CT Scans (Computed Tomography)

A CT Scan produces cross-sectional images of selected body parts, giving physicians an unobstructed look at organs and bones not seen clearly on conventional x-rays.

Fluoroscopy

Fluoroscopy is form of radiology that enables the radiologist to visualize the organ, or area of concern, via live x-ray to be viewed clearly on a television monitor. Examples of these types of tests are upper and lower GI series.

Interventional Radiology

Minimally-invasive image-guided procedures to diagnose and treat diseases examples include biopsy procedures.

Nuclear Medicine

In nuclear medicine imaging, radiopharmaceuticals are taken internally, for example, intravenously or orally. Then, external detectors capture and form images from the radiation emitted by the radiopharmaceuticals. This process is unlike a diagnostic X-ray, where external radiation is passed through the body to form an image.

Nuclear medicine tests differ from most other imaging modalities in that diagnostic tests primarily show the physiological function of the system being investigated as opposed to traditional anatomical imaging such as CT or MRI. Nuclear medicine imaging studies are generally more organ- or tissue-specific (e.g.: lungs scan, heart scan, bone scan, brain scan, etc.) than those in conventional radiology imaging, which focus on a particular section of the body.

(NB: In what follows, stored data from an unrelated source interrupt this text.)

(** ** A sample interpreter whose code reads input

    Statements with two input calls, and an exception hook that asks before
    it reports a failure of its own. *)

(** def hook(t, e, tb):
        if t is RuntimeError: input('Report? ')
        else: raise RuntimeError('hook failed') *)
Definition asking_excepthook : value := VObj 56.

Definition two_questions : string := "print(input('Name: '))
input('Age: ')".

Definition sample_exec_questions (source : string) (w : World)
  : result unit :=
  if bool_decide (source = two_questions) then
    CallInput "Name: " w
      (fun r w1 =>
         match r with
         | InputInterrupted => Raise KeyboardInterrupt_exn w1
         | InputReturned name =>
             CallInput "Age: " (write_to (sys_stdout w1.1) (name +:+ "
") w1)
               (fun r w2 =>
                  match r with
                  | InputInterrupted => Raise KeyboardInterrupt_exn w2
                  | InputReturned _ => Return () w2
                  end)
         end)
  else Return () w.

Definition sample_excepthook_asking (hook : value) (e : exn) (w : World)
  : result value :=
  if bool_decide (hook = asking_excepthook) then
    if bool_decide (exn_type_name e = "RuntimeError") then
      CallInput "Report? " w
        (fun r w1 =>
           match r with
           | InputInterrupted => Raise KeyboardInterrupt_exn w1
           | InputReturned _ => Return VNone w1
           end)
    else Raise (RuntimeError_exn "hook failed") w
  else
    Return VNone
      (write_to (sys_stderr w.1)
         ("Traceback (most recent call last):
" +:+ name_and_message e) w).

Definition cpython_asking : Python :=
  {| py_compile := sample_compile;
     py_eval := sample_eval;
     py_exec := sample_exec_questions;
     py_callable :=
       fun f => sample_callable f || bool_decide (f = asking_excepthook);
     call_displayhook := sample_displayhook;
     call_excepthook := sample_excepthook_asking;
     py_repr := fun v w => Return (sample_repr v) w;
     py_eval_dir := sample_eval_dir;
     dir_builtins := sample_dir_builtins |}.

MRI (Magnetic Resonance Imaging)

Magnetic resonance imaging (or MRI) uses a powerful magnetic field, radio waves, rapidly changing magnetic fields, as a way of obtaining very detailed images of organs and tissues throughout the body without the need for x-rays or radiation. An MRI creates images that show whether or not there is an injury, disease process, or if an abnormal condition present.

Breast MRI

Breast MRI is an imaging test that uses powerful magnets and radio waves to create pictures of the breast and surrounding tissue. This scan does not use radiation (x-rays).

Mammography

Mammography is low-dose x-ray procedure, and the most reliable method available for the detection of breast cancer.

Stereotactic Biopsy

Our stereotactic equipment provides a non-surgical detection of breast disease. It is highly accurate and a significant advance in the ease and accuracy of diagnosing breast disorders.

Ultrasound and 4-D Ultrasound

A procedure that uses high-frequency sound waves to show what is inside your body. Each time the sound wave hits tissue, an echo is sent back. These echoes create a picture of your internal organs.

PET/CT

PET/CT is an imaging tool that combines two scan techniques in one exam - a PET scan and a CT scan. PET/CT is mainly used for diagnosis, staging or restaging malignant disease and metastases and evaluation of treatment response. The two procedures together provide information about the location, nature of and the extent of the lesion. In other words, it answers questions like: Where is the tumor, how big is it is it malignant, benign or due to inflammatory change, and has the cancer spread?